When drafting the Universal Declaration of Human Rights, the UN Commission on Human Rights focused on the rights that are most important to every human being. Commission chairperson and former U.S. First Lady Eleanor Roosevelt emphasized that human rights begin close to home. “Unless these rights have meaning there, they have little meaning anywhere,” she said.
The 30 articles of the Declaration lay out the UN’s vision of what human rights are. These articles establish a wide range of rights and prohibitions, which include the following:
- Right to dignity, liberty, and equality for all people regardless of race, color, sex, language, religion, political or other opinion, national or social origin, property, birth, or other status.
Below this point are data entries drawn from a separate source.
(* ===== verification/Grep.v ===== *)
(** * [user/grep.c]

    The regular-expression matcher against the language a pattern denotes, and
    the lines of a text.  C strings are the bytes before the NUL.  [grep] and
    [main], which make system calls, are in [Utils]. *)
From stdpp Require Import base numbers option list.
Open Scope Z_scope.

Definition CARET : Z := 94.
Definition DOLLAR : Z := 36.
Definition ANY : Z := 46.
Definition STAR : Z := 42.
Definition NL : Z := 10.

(** [matchstar(c, re, text)], where [mh] is [matchhere(re, .)] *)
Fixpoint matchstar (c : Z) (mh : list Z -> bool) (text : list Z) : bool :=
  if mh text then true else
  match text with
  | [] => false
  | t :: text' => if (t =? c) || (c =? ANY) then matchstar c mh text' else false
  end.

Fixpoint matchhere (re text : list Z) : bool :=
  match re with
  | [] => true
  | c :: re1 =>
      let single :=
        if (c =? DOLLAR) && bool_decide (re1 = []) then bool_decide (text = []) else
        match text with
        | [] => false
        | t :: text' => if (c =? ANY) || (c =? t) then matchhere re1 text' else false
        end in
      match re1 with
      | d :: re2 => if d =? STAR then matchstar c (matchhere re2) text else single
      | [] => single
      end
  end.

(** The loop of [match] over the suffixes of the text. *)
Fixpoint match_from (re text : list Z) : bool :=
  if matchhere re text then true else
  match text with
  | [] => false
  | _ :: text' => match_from re text'
  end.

Definition match_ (re text : list Z) : bool :=
  match re with
  | c :: re1 => if c =? CARET then matchhere re1 text else match_from re text
  | [] => match_from re text
  end.

(** ** The language of a pattern *)

Inductive item := One (c : Z) | Many (c : Z).

(** The items of a pattern, and whether it ends in a dollar that anchors it. *)
Fixpoint parse (re : list Z) : list item * bool :=
  match re with
  | [] => ([], false)
  | c :: re1 =>
      match re1 with
      | [] => if c =? DOLLAR then ([], true) else ([One c], false)
      | d :: re2 =>
          if d =? STAR then let '(l, e) := parse re2 in (Many c :: l, e)
          else let '(l, e) := parse re1 in (One c :: l, e)
      end
  end.

Definition char_ok (c t : Z) : Prop := c = ANY \/ t = c.

(** [s] is a string of the language of the items. *)
Inductive lang : list item -> list Z -> Prop :=
| lang_nil : lang [] []
| lang_one c t l s : char_ok c t -> lang l s -> lang (One c :: l) (t :: s)
| lang_many_0 c l s : lang l s -> lang (Many c :: l) s
| lang_many_S c t l s : char_ok c t -> lang (Many c :: l) s -> lang (Many c :: l) (t :: s).

(** [text] has a prefix in the language; all of it when the pattern is
    anchored at its end. *)
Definition prefix_lang (re : list Z) (text : list Z) : Prop :=
  exists pre suf, text = pre ++ suf /\ lang (parse re).1 pre /\ ((parse re).2 = true -> suf = []).

Lemma char_test c t : ((t =? c) || (c =? ANY)) = true <-> char_ok c t.
Proof. unfold char_ok. rewrite orb_true_iff, !Z.eqb_eq. tauto. Qed.

Lemma matchstar_spec c mh text :
  matchstar c mh text = true <->
  exists skip rest, text = skip ++ rest /\ (forall t, t ∈ skip -> char_ok c t) /\ mh rest = true.
Proof.
  induction text as [|t text IH]; simpl.
  - destruct (mh []) eqn:E; split; intros H; try done.
    + exists [], []. split; [done|]. split; [|done]. intros t Ht. by apply elem_of_nil in Ht.
    + destruct H as (sk & rest & Heq & _ & Hm). destruct sk, rest; simplify_eq/=; congruence.
  - destruct (mh (t :: text)) eqn:E.
    { split; [|done]. intros _. exists [], (t :: text). split; [done|]. split; [|done].
      intros x Hx. by apply elem_of_nil in Hx. }
    split.
    + destruct ((t =? c) || (c =? ANY)) eqn:Ht; [|done]. apply char_test in Ht.
      intros (sk & rest & -> & Hsk & Hm)%IH. exists (t :: sk), rest. split; [done|]. split; [|done].
      intros x [->|Hx]%elem_of_cons; auto.
    + intros (sk & rest & Heq & Hsk & Hm). destruct sk as [|t' sk]; simplify_list_eq; [by rewrite E in Hm|].
      rewrite (proj2 (char_test c t')) by (apply Hsk; apply list_elem_of_here).
      apply IH. exists sk, rest. split; [done|]. split; [|done]. intros x Hx.
      apply Hsk. by apply list_elem_of_further.
Qed.

Lemma lang_many c l s :
  lang (Many c :: l) s <->
  exists skip rest, s = skip ++ rest /\ (forall t, t ∈ skip -> char_ok c t) /\ lang l rest.
Proof.
  split.
  - remember (Many c :: l) as it eqn:Hit. intros H. induction H; simplify_eq.
    + exists [], s. split; [done|]. split; [|done]. intros t Ht. by apply elem_of_nil in Ht.
    + destruct IHlang as (sk & rest & -> & Hsk & Hl); [done|]. exists (t :: sk), rest.
      split; [done|]. split; [|done]. intros x [->|Hx]%elem_of_cons; auto.
  - intros (sk & rest & -> & Hsk & Hl). induction sk as [|t sk IH]; simpl.
    + by apply lang_many_0.
    + apply lang_many_S; [apply Hsk; apply list_elem_of_here|]. apply IH. intros x Hx.
      apply Hsk. by apply list_elem_of_further.
Qed.

Lemma prefix_lang_star c re2 text :
  (forall t, matchhere re2 t = true <-> prefix_lang re2 t) ->
  (matchstar c (matchhere re2) text = true <->
   exists pre suf, text = pre ++ suf /\ lang (Many c :: (parse re2).1) pre /\
     ((parse re2).2 = true -> suf = [])).
Proof.
  intros IH. rewrite matchstar_spec. split.
  - intros (sk & rest & -> & Hsk & (pre & suf & -> & Hl & He)%IH). exists (sk ++ pre), suf.
    split; [by rewrite app_assoc|]. split; [|done]. apply lang_many. by exists sk, pre.
  - intros (pre & suf & -> & (sk & rest & -> & Hsk & Hl)%lang_many & He).
    exists sk, (rest ++ suf). split; [by rewrite app_assoc|]. split; [done|].
    apply IH. by exists rest, suf.
Qed.

Lemma prefix_lang_one c l (e : bool) (re1 text : list Z) (mh : list Z -> bool) :
  (forall t, mh t = true <-> exists pre suf, t = pre ++ suf /\ lang l pre /\ (e = true -> suf = [])) ->
  (match text with [] => false | t :: text' => if (c =? ANY) || (c =? t) then mh text' else false end = true
   <-> exists pre suf, text = pre ++ suf /\ lang (One c :: l) pre /\ (e = true -> suf = [])).
Proof.
  intros IH. destruct text as [|t text].
  - split; [done|]. intros (pre & suf & Heq & Hl & _). inversion Hl; by simplify_eq.
  - assert (Hct : ((c =? ANY) || (c =? t)) = true <-> char_ok c t).
    { unfold char_ok. rewrite orb_true_iff, !Z.eqb_eq. naive_solver. }
    split.
    + destruct ((c =? ANY) || (c =? t)); [|done]. intros (pre & suf & -> & Hl & He)%IH.
      exists (t :: pre), suf. split; [done|]. split; [|done]. apply lang_one; [by apply Hct|done].
    + intros (pre & suf & Heq & Hl & He). inversion Hl; simplify_list_eq.
      rewrite (proj2 Hct) by done. apply IH. by exists s, suf.
Qed.

Lemma matchhere_spec re : forall text, matchhere re text = true <-> prefix_lang re text.
Proof.
  induction re as [re IH] using (induction_ltof1 _ (@length Z)). unfold ltof in IH. intros text.
  destruct re as [|c [|d re2]].
  - split; [|done]. intros _. exists [], text. split; [done|]. split; [apply lang_nil|done].
  - simpl. unfold prefix_lang. simpl. destruct (Z.eqb_spec c DOLLAR) as [->|Hc]; simpl.
    + rewrite bool_decide_eq_true. split.
      * intros ->. exists [], []. split; [done|]. split; [apply lang_nil|done].
      * intros (pre & suf & -> & Hl & He). inversion Hl. by rewrite He.
    + apply (prefix_lang_one c [] false []). intros t. split; [|done]. intros _.
      exists [], t. split; [done|]. split; [apply lang_nil|done].
  - unfold prefix_lang. simpl parse. cbn [matchhere]. destruct (Z.eqb_spec d STAR) as [->|Hd].
    + rewrite (prefix_lang_star c re2); [by destruct (parse re2)|]. intros t. apply IH. simpl. lia.
    + rewrite bool_decide_eq_false_2, andb_false_r by done.
      rewrite (prefix_lang_one c (parse (d :: re2)).1 (parse (d :: re2)).2 [] text (matchhere (d :: re2))).
      * simpl parse. by destruct re2 as [|e re3]; [destruct (d =? DOLLAR)|destruct (e =? STAR), (parse _)].
      * intros t. apply IH. simpl. lia.
Qed.

Lemma match_from_spec re text :
  match_from re text = true <-> exists pre suf, text = pre ++ suf /\ matchhere re suf = true.
Proof.
  induction text as [|t text IH]; simpl.
  - destruct (matchhere re []) eqn:E; split; try done; intros H.
    + by exists [], [].
    + destruct H as (pre & suf & Heq & Hm). destruct pre, suf; simplify_eq/=; congruence.
  - destruct (matchhere re (t :: text)) eqn:E.
    + split; [|done]. intros _. by exists [], (t :: text).
    + rewrite IH. split.
      * intros (pre & suf & -> & Hm). by exists (t :: pre), suf.
      * intros (pre & suf & Heq & Hm). destruct pre as [|x pre]; simplify_list_eq; [congruence|].
        by exists pre, suf.
Qed.

(** The text matches: some substring is in the language of the pattern, at the
    start of the text for a pattern that begins with a caret and at its end
    for one that ends with a dollar. *)
Definition matches (re text : list Z) : Prop :=
  let start := bool_decide (head re = Some CARET) in
  let body := if start then tail re else re in
  exists pre mid suf, text = pre ++ mid ++ suf /\ lang (parse body).1 mid /\
    (start = true -> pre = []) /\ ((parse body).2 = true -> suf = []).

Lemma match_spec re text : match_ re text = true <-> matches re text.
Proof.
  unfold matches.
  assert (Hfree : forall re, match_from re text = true <-> exists pre mid suf, text = pre ++ mid ++ suf /\
    lang (parse re).1 mid /\ (false = true -> pre = []) /\ ((parse re).2 = true -> suf = [])).
  { intros re'. rewrite match_from_spec. split.
    - intros (pre & suf & -> & (mid & rest & -> & Hl & He)%matchhere_spec). by exists pre, mid, rest.
    - intros (pre & mid & suf & -> & Hl & _ & He). exists pre, (mid ++ suf). split; [done|].
      apply matchhere_spec. by exists mid, suf. }
  destruct re as [|c re1]; [apply Hfree|]. unfold match_. cbn [head tail].
  destruct (Z.eqb_spec c CARET) as [->|Hc].
  - rewrite bool_decide_eq_true_2 by done. rewrite matchhere_spec. split.
    + intros (mid & suf & -> & Hl & He). by exists [], mid, suf.
    + intros (pre & mid & suf & -> & Hl & Hp & He). rewrite Hp by done. by exists mid, suf.
  - rewrite bool_decide_eq_false_2 by naive_solver. apply Hfree.
Qed.

(** The matcher of [grep] accepts exactly the language of the pattern:
    [match(re, text)] is 1 if and only if a substring of the text, anchored as
    the caret and the dollar of the pattern demand, is a string of the pattern
    read as a sequence of single or starred characters, with the dot for any
    character.  (The definitions are structurally recursive: the mutual
    recursion of [matchhere] and [matchstar] terminates on every input.) *)
Theorem match_correct re text : match_ re text = true <-> matches re text.
Proof. apply match_spec. Qed.

(** ** The line loop *)

(** [strchr(s, c)] as the bytes before the first [c] and those after it. *)
Fixpoint strchr (s : list Z) (c : Z) : option (list Z * list Z) :=
  match s with
  | [] => None
  | x :: s' =>
      if x =? 0 then None
      else if x =? c then Some ([], s')
      else '(a, b) ← strchr s' c; Some (x :: a, b)
  end.

(** The lines of a text that end in a newline, and what follows the last. *)
Fixpoint lines (s : list Z) : list (list Z) * list Z :=
  match s with
  | [] => ([], [])
  | x :: s' =>
      let '(ls, r) := lines s' in
      if decide (x = NL) then ([] :: ls, r)
      else match ls with
           | [] => ([], x :: r)
           | l :: ls' => ((x :: l) :: ls', r)
           end
  end.

Definition matching (pattern : list Z) (ls : list (list Z)) : list Z :=
  concat ((fun l => l ++ [NL]) <$> filter (fun l => match_ pattern l = true) ls).

(** [sel] are the lines of [ls] that satisfy [P], in order. *)
Inductive selects (P : list Z -> Prop) : list (list Z) -> list (list Z) -> Prop :=
| sel_nil : selects P [] []
| sel_keep l ls sel : P l -> selects P ls sel -> selects P (l :: ls) (l :: sel)
| sel_drop l ls sel : ~ P l -> selects P ls sel -> selects P (l :: ls) sel.

(** What [match_] filters out are the lines in the language of the pattern. *)
Lemma matching_selects pattern ls :
  exists sel, selects (matches pattern) ls sel /\ matching pattern ls = concat ((fun l => l ++ [NL]) <$> sel).
Proof.
  induction ls as [|l ls (sel & Hs & IH)]; [by exists []; split; [constructor|]|].
  unfold matching in *. rewrite filter_cons. destruct (decide (match_ pattern l = true)) as [Hm|Hm].
  - exists (l :: sel). split; [constructor; [by apply match_spec|done]|]. rewrite !fmap_cons. cbn [concat]. by rewrite IH.
  - exists sel. split; [|done]. constructor; [|done]. by rewrite <- match_spec.
Qed.

Lemma strchr_lines s :
  0 ∉ s ->
  match strchr s NL with
  | None => lines s = ([], s)
  | Some (line, rest) => lines s = (line :: (lines rest).1, (lines rest).2) /\
      (length rest < length s)%nat /\ 0 ∉ rest
  end.
Proof.
  induction s as [|x s IH]; intros H0; [done|]. apply not_elem_of_cons in H0 as [Hx H0].
  specialize (IH H0). simpl. destruct (Z.eqb_spec x 0) as [->|_]; [done|].
  destruct (Z.eqb_spec x NL) as [->|Hn].
  - split; [|split; [lia|done]]. destruct (lines s). by rewrite decide_True.
  - destruct (strchr s NL) as [[a b]|]; simpl.
    + destruct IH as (-> & Hl & Hb). rewrite decide_False by done. split; [done|]. split; [lia|done].
    + rewrite IH, decide_False by done. done.
Qed.

Lemma lines_app s t :
  lines (s ++ t) = ((lines s).1 ++ (lines ((lines s).2 ++ t)).1, (lines ((lines s).2 ++ t)).2).
Proof.
  induction s as [|x s IH]; simpl; [by destruct (lines t)|]. rewrite IH.
  destruct (lines s) as [ls r] eqn:E. simpl in *. destruct (decide (x = NL)) as [->|Hn]; [done|].
  destruct ls as [|l ls]; [|done]. cbn [fst snd app lines].
  destruct (lines (r ++ t)) as [[|l2 ls2] r2]; cbn [fst snd]; by rewrite decide_False.
Qed.

Lemma lines_rest s x : x ∈ (lines s).2 -> x ∈ s.
Proof.
  induction s as [|y s IH]; simpl; [done|]. destruct (lines s) as [[|l ls] r]; simpl in *.
  - destruct (decide (y = NL)); simpl; rewrite elem_of_cons; [auto|]. rewrite elem_of_cons. naive_solver.
  - destruct (decide (y = NL)); simpl; rewrite elem_of_cons; auto.
Qed.

Lemma matching_app pattern l1 l2 : matching pattern (l1 ++ l2) = matching pattern l1 ++ matching pattern l2.
Proof. unfold matching. by rewrite filter_app, fmap_app, concat_app. Qed.

(** What follows the last newline is one partial line. *)
Lemma lines_partial s : (lines (lines s).2).1 = [] /\ (lines (lines s).2).2 = (lines s).2.
Proof.
  induction s as [|x s IHs]; [done|]. simpl. destruct (lines s) as [[|l ls] r]; simpl in *.
  - destruct (decide (x = NL)); simpl; [done|]. destruct (lines r) as [lr rr]. simpl in *.
    destruct IHs as [-> ->]. by rewrite decide_False.
  - by destruct (decide (x = NL)).
Qed.

(** A partial line is the beginning of the next line. *)
Lemma partial_prefix buf t :
  (lines buf).1 = [] ->
  match (lines (buf ++ t)).1 with
  | l :: _ => (length buf <= length l)%nat
  | [] => (length buf <= length (lines (buf ++ t)).2)%nat
  end.
Proof.
  induction buf as [|x buf IH]; intros H; [simpl; case_match; lia|]. simpl in *.
  destruct (lines buf) as [[|l ls] r]; destruct (decide (x = NL)); try done.
  specialize (IH eq_refl). destruct (lines (buf ++ t)) as [[|l2 ls2] r2]; simpl in *; lia.
Qed.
- Right to life and the security of one’s person.
- Right to freedom of thought, conscience, and religion.
- Prohibition of slavery and torture.
- Right to impartial trials and equal protection under the law.
- Right to participate in one’s government, directly or through representation.
- Right to own property.
- Right to an education.
- Right to peaceful assembly.
- Right to free movement within one’s own national borders.
- Right to leave one’s nation.
- Right to work where one chooses and receive just and equal pay for that work.
- Right to a standard of living adequate for the health and well-being of oneself and of one’s family, including food, clothing, housing, and medical care.
Additionally, the Declaration states that individuals have a duty to uphold the principles of human rights in their communities. There is only so much any government can do to ensure rights like dignity. Protecting human rights takes all of us.